### TASK REQUIREMENTS
Starting at the top of the records, output every line through the one that contains "thickness the getter", keeping each exactly as it appears.

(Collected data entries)
☆ ☆ ☆

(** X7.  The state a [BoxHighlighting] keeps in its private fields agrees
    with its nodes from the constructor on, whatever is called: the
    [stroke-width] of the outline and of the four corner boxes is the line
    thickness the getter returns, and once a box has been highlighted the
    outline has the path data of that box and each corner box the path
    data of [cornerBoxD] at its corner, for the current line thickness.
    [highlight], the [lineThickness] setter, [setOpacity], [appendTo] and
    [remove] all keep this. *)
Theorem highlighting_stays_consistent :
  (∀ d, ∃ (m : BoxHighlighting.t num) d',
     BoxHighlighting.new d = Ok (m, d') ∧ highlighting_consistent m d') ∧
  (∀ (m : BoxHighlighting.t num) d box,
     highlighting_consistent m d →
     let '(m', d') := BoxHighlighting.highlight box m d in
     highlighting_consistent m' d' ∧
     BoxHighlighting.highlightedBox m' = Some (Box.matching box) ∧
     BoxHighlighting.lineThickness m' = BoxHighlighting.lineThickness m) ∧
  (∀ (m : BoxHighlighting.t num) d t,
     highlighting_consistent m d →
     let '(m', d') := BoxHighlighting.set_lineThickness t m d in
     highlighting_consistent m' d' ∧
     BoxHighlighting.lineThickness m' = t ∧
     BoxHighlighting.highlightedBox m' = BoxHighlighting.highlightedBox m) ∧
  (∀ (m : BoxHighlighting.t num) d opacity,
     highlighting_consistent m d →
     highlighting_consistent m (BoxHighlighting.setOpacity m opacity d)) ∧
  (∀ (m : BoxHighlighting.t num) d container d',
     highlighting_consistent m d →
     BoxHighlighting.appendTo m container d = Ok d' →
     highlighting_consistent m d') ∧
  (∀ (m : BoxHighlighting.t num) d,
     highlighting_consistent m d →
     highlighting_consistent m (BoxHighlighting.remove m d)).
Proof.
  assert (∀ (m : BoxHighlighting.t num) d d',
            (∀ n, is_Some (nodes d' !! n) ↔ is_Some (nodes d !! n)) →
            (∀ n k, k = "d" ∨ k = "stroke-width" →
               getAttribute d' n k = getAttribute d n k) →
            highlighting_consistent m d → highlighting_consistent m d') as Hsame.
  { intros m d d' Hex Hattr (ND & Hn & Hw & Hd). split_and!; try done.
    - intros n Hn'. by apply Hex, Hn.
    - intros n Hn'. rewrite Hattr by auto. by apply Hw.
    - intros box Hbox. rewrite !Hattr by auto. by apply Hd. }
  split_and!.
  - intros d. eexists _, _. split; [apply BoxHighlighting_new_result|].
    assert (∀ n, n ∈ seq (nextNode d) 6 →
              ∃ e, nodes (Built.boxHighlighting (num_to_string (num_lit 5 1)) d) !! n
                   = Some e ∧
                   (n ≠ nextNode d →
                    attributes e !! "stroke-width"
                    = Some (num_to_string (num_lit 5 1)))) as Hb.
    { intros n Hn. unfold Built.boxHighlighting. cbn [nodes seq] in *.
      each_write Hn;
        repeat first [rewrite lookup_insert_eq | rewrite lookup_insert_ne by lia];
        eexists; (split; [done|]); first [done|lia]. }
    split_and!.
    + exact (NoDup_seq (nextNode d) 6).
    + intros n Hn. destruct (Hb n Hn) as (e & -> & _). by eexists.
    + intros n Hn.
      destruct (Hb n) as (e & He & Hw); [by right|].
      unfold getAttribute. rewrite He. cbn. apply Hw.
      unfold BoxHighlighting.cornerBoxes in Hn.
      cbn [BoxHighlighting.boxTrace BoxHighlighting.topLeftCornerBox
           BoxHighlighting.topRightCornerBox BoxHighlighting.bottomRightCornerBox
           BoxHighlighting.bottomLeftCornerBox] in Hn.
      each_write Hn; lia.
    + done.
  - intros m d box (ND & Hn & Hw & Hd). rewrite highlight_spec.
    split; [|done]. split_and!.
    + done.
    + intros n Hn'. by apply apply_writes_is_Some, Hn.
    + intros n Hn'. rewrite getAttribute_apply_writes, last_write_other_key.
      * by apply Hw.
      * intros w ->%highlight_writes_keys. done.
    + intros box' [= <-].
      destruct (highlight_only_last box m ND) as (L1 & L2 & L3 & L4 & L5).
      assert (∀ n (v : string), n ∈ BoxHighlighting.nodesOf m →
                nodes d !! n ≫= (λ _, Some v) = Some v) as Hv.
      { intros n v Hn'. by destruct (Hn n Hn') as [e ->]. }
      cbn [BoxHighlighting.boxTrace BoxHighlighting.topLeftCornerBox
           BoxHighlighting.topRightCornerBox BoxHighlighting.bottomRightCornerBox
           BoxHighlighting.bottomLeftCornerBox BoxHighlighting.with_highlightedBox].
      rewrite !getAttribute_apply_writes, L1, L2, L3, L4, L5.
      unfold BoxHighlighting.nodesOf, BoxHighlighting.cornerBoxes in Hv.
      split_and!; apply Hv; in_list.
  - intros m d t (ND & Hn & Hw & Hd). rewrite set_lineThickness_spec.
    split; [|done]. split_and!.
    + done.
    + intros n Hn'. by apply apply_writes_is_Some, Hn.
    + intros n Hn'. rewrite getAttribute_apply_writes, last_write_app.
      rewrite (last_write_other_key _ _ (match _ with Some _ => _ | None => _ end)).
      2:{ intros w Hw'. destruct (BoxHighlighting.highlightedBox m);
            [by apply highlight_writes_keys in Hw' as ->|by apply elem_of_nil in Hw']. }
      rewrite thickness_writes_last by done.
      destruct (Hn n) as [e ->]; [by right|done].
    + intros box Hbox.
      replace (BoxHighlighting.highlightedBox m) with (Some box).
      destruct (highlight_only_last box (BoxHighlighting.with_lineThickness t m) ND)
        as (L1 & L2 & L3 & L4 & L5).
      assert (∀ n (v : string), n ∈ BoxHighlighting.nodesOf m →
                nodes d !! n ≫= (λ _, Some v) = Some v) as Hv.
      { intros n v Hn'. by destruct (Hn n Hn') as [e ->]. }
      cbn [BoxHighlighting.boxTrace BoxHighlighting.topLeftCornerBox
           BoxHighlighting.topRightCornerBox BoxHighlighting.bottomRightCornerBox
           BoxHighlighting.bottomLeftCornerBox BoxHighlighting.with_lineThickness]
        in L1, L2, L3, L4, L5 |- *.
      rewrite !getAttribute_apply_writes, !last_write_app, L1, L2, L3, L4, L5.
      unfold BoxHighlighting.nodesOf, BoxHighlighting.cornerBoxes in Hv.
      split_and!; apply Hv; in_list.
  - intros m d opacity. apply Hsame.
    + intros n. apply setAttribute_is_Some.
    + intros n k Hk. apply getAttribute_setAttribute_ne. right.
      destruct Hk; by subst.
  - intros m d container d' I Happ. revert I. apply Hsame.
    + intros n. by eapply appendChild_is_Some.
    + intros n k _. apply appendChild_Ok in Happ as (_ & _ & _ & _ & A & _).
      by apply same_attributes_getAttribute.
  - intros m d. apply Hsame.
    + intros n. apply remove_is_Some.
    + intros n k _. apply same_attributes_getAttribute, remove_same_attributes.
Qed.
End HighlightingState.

☆ ☆ ☆

### YOUR SOLUTION
(** X7.  The state a [BoxHighlighting] keeps in its private fields agrees
    with its nodes from the constructor on, whatever is called: the
    [stroke-width] of the outline and of the four corner boxes is the line
    thickness the getter returns, and once a box has been highlighted the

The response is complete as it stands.